§ **Goal of the exercise**: Beneath this instruction is a block of data; output from it exactly the lines that run from the one containing "fresh_step seq_ok last_seq b b' ∧ g_key" through the one containing "unfold try_acquire. pose proof (seq_create key p b) as [Hs Hz].", inclusive.
BEGIN
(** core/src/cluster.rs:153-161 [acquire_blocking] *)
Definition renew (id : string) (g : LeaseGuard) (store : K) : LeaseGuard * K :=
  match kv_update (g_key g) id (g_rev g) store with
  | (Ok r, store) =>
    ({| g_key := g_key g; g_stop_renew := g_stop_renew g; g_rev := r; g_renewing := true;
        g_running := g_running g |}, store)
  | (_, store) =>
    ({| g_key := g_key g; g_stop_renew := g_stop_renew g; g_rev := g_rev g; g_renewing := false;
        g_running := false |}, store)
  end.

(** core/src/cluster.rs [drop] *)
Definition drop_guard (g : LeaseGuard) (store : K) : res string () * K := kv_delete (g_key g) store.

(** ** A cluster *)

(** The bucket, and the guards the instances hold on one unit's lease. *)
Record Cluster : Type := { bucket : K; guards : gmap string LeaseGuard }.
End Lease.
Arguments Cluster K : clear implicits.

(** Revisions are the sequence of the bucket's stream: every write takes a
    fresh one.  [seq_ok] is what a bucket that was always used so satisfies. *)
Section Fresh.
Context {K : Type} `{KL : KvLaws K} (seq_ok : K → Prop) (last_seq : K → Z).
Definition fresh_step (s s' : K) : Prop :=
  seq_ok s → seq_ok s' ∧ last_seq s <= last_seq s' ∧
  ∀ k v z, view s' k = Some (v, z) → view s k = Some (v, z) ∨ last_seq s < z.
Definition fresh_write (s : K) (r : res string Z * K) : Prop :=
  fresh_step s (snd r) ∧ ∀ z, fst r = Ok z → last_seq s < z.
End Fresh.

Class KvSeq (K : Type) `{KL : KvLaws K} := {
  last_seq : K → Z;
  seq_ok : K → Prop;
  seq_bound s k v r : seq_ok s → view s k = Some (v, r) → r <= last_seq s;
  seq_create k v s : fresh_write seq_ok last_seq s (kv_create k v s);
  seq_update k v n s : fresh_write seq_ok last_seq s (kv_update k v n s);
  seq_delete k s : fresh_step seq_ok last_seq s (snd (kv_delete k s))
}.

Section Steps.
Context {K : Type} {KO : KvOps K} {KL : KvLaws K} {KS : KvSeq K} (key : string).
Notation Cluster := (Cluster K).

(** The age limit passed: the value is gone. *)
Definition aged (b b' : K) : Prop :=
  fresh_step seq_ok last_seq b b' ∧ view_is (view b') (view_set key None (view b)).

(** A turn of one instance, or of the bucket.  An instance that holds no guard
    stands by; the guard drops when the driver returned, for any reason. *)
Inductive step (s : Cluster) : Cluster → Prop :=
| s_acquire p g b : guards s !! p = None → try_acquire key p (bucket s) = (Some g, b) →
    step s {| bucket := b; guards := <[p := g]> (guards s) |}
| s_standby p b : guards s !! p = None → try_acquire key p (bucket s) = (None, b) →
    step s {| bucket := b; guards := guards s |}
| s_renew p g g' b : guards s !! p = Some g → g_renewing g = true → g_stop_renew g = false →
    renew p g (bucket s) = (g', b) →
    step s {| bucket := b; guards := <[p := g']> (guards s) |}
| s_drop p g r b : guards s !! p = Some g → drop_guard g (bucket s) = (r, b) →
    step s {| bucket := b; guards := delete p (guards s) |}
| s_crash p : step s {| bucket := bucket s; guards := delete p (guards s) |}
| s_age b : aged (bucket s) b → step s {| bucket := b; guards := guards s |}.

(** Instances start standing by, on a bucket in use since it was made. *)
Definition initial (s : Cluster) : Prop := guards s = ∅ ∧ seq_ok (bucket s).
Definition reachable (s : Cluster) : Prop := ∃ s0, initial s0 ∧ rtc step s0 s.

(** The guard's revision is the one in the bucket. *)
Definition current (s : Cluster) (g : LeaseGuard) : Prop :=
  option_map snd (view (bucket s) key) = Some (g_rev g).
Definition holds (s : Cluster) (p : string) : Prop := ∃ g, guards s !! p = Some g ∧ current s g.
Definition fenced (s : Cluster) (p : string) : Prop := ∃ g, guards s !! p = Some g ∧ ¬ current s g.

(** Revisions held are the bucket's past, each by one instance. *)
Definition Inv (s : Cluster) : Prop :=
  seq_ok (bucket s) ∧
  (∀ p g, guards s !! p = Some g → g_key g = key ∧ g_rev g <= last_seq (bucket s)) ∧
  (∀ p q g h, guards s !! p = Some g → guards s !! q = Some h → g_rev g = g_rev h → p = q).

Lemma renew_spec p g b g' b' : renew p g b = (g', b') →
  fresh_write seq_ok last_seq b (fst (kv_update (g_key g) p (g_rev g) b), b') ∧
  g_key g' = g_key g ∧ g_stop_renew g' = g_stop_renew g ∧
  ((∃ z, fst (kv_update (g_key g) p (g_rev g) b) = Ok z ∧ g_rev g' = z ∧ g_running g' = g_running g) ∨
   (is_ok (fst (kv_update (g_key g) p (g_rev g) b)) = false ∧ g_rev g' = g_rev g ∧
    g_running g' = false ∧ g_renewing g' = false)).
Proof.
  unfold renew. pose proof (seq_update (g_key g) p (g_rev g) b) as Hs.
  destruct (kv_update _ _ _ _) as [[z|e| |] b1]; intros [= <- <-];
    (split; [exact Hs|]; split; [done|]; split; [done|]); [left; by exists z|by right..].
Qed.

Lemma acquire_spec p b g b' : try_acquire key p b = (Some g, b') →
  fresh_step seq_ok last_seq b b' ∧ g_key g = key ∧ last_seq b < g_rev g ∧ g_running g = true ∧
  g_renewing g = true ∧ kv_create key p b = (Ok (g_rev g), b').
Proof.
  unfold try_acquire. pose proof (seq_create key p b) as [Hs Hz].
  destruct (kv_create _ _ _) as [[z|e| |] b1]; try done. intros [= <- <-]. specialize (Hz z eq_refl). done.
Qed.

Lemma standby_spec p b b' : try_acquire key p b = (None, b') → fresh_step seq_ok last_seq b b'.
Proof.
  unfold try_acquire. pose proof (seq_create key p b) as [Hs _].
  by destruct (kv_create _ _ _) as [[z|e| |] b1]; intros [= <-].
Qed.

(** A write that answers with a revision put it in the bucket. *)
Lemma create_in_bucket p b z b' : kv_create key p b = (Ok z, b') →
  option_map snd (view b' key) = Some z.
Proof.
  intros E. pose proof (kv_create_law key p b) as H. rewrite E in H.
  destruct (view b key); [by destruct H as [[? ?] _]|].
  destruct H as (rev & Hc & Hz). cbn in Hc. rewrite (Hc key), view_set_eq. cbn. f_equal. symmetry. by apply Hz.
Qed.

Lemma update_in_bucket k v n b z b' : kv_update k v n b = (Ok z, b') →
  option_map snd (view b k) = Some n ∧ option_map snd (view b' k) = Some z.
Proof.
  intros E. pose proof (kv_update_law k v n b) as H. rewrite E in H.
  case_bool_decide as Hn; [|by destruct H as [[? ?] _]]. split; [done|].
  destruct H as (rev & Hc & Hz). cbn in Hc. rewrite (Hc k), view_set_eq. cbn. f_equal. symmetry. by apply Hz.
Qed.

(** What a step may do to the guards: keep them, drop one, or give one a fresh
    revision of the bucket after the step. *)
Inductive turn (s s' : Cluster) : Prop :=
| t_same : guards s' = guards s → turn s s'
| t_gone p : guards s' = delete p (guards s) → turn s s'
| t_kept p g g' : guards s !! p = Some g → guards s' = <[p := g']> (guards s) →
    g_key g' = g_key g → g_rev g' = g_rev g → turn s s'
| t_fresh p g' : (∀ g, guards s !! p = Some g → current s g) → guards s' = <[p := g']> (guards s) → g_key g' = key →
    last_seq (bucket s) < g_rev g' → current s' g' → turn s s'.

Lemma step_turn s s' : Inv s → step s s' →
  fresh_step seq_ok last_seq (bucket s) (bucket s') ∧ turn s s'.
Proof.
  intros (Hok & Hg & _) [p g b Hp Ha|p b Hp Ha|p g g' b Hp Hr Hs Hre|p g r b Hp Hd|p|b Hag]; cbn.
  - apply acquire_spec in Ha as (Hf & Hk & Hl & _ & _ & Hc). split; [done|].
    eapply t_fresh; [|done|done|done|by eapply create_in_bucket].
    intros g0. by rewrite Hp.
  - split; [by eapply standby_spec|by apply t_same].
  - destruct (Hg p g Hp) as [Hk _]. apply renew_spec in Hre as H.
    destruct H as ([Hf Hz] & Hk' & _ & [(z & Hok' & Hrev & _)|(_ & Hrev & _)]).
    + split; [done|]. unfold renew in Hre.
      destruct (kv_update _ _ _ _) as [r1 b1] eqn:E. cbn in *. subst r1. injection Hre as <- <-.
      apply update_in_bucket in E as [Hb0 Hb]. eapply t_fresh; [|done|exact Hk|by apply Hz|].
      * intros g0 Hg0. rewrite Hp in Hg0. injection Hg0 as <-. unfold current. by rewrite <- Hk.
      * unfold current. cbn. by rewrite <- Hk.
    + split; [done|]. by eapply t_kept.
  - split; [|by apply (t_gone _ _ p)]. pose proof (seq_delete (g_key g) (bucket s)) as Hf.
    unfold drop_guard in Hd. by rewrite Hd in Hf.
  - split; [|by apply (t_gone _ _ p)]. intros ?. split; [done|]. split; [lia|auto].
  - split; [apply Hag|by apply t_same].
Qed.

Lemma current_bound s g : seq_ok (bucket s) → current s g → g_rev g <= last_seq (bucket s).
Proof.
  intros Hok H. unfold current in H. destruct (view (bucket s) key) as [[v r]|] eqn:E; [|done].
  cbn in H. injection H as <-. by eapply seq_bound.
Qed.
END
BEGIN
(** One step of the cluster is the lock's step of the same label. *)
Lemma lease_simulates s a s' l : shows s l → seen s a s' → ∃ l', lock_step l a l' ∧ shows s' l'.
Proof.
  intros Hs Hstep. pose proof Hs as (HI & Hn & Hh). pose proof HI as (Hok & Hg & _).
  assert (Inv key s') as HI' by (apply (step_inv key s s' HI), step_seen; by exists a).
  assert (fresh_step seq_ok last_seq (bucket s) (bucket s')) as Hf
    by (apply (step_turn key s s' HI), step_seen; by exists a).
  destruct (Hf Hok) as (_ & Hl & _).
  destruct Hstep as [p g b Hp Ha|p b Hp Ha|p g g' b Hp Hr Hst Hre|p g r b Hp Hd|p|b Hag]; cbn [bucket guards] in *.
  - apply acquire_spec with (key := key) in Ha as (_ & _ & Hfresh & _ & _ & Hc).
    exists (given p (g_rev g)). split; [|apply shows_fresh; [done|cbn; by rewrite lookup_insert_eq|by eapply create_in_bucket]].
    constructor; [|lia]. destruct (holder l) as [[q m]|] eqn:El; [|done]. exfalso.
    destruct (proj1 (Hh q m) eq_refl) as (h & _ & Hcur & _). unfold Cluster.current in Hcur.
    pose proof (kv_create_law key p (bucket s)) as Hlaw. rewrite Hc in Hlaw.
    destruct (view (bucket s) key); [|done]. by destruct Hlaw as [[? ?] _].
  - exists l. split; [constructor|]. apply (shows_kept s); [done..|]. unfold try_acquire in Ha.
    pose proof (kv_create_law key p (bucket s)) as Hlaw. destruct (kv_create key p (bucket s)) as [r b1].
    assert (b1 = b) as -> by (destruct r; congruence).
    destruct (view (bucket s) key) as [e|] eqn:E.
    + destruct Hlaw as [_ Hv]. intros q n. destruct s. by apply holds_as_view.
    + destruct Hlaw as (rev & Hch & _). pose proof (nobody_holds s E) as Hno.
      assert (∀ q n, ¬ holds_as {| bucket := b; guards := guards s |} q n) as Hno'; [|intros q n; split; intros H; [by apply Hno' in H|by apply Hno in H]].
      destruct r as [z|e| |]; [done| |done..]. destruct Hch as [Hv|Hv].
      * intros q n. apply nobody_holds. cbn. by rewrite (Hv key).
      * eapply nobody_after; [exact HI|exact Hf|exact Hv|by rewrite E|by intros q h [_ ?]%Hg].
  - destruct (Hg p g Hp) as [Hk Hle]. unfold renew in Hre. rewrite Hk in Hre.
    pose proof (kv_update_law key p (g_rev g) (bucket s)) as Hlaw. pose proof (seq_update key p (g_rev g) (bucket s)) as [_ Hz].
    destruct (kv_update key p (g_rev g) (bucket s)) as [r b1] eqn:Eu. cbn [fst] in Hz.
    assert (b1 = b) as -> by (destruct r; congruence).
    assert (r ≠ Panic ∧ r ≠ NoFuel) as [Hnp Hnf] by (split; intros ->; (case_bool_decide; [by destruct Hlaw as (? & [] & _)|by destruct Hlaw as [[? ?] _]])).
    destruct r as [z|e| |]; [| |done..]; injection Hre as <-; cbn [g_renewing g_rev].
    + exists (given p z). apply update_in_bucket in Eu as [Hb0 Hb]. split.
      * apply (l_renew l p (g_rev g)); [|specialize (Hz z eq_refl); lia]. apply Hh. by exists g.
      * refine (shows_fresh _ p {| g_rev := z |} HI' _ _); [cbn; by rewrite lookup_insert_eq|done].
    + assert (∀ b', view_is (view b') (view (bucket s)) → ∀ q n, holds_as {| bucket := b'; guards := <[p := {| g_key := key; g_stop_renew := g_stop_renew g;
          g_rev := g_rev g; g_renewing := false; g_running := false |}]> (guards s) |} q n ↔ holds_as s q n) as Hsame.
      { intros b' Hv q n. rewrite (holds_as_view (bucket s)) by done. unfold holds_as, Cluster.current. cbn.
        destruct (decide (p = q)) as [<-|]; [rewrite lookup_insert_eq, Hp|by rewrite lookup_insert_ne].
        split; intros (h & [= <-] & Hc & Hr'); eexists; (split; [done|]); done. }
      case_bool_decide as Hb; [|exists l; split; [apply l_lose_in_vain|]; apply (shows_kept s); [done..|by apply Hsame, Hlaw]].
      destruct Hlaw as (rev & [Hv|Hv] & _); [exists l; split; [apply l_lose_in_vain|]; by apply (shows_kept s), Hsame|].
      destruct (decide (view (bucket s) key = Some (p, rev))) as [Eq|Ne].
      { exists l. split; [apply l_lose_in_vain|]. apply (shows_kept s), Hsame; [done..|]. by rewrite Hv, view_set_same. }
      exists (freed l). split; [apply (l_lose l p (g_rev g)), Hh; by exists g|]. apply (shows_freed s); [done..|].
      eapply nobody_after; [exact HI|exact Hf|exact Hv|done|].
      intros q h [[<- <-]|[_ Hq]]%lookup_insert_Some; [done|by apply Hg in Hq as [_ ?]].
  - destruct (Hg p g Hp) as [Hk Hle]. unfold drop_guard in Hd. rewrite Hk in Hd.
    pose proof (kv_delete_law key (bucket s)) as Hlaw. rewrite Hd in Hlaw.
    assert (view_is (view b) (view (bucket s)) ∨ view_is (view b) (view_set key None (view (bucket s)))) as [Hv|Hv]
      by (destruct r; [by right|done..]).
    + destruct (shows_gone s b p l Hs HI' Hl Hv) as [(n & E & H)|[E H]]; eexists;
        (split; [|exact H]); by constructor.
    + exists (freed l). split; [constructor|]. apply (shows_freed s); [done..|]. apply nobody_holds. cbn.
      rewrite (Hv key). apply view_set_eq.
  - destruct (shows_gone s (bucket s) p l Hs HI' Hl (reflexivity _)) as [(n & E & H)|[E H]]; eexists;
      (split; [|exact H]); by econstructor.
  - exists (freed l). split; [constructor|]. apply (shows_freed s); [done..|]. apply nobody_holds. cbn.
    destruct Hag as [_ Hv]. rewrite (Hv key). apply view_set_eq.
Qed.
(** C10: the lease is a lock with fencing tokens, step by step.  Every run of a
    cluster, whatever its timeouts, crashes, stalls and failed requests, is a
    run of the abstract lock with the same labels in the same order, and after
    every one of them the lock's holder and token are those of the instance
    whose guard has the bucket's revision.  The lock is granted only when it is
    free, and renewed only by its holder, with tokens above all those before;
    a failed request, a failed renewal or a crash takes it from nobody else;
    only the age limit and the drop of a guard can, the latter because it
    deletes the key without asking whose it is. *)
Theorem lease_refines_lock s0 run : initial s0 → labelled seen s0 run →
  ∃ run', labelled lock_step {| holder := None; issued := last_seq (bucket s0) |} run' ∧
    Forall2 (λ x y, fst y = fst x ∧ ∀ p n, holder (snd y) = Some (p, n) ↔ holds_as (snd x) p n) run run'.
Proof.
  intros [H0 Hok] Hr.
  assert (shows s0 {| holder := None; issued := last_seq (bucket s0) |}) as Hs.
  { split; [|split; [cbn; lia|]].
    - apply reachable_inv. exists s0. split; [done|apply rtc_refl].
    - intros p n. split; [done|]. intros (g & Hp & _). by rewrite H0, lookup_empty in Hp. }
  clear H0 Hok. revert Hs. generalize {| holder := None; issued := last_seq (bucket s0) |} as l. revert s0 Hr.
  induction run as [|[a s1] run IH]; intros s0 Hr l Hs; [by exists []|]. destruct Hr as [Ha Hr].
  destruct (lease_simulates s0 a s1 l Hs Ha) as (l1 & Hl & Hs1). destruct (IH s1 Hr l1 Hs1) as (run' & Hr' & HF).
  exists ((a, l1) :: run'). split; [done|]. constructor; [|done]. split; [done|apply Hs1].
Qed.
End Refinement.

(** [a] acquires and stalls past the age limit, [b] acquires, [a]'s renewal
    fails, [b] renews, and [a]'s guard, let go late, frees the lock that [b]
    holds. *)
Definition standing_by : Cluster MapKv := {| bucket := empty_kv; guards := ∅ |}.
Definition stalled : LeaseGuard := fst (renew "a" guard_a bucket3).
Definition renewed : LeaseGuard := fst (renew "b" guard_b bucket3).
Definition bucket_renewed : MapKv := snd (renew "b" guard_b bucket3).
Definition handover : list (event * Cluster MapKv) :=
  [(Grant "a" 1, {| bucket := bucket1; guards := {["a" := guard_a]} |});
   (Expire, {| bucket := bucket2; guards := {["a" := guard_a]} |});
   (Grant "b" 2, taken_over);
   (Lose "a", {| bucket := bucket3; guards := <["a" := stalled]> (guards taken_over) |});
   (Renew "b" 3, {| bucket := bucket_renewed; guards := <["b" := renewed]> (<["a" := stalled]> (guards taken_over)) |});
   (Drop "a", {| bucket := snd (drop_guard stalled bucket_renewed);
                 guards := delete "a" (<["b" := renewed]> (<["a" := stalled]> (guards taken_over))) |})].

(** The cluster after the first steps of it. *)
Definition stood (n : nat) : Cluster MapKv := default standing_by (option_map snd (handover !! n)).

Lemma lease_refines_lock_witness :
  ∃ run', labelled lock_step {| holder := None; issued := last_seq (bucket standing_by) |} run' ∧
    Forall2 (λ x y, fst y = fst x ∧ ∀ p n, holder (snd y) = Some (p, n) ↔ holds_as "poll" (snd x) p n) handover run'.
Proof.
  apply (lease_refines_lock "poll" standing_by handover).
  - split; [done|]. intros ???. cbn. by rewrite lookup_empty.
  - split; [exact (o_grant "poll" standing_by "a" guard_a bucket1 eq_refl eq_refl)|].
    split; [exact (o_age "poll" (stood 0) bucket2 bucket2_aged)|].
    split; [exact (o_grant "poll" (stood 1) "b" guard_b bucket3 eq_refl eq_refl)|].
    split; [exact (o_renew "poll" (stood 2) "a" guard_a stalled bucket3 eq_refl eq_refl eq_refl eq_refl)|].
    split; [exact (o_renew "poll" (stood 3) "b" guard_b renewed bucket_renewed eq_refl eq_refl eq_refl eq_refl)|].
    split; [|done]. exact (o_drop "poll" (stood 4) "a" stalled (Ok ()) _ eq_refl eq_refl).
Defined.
END
§ **Solution for this exercise**:
  fresh_step seq_ok last_seq b b' ∧ g_key g = key ∧ last_seq b < g_rev g ∧ g_running g = true ∧
  g_renewing g = true ∧ kv_create key p b = (Ok (g_rev g), b').
Proof.
  unfold try_acquire. pose proof (seq_create key p b) as [Hs Hz].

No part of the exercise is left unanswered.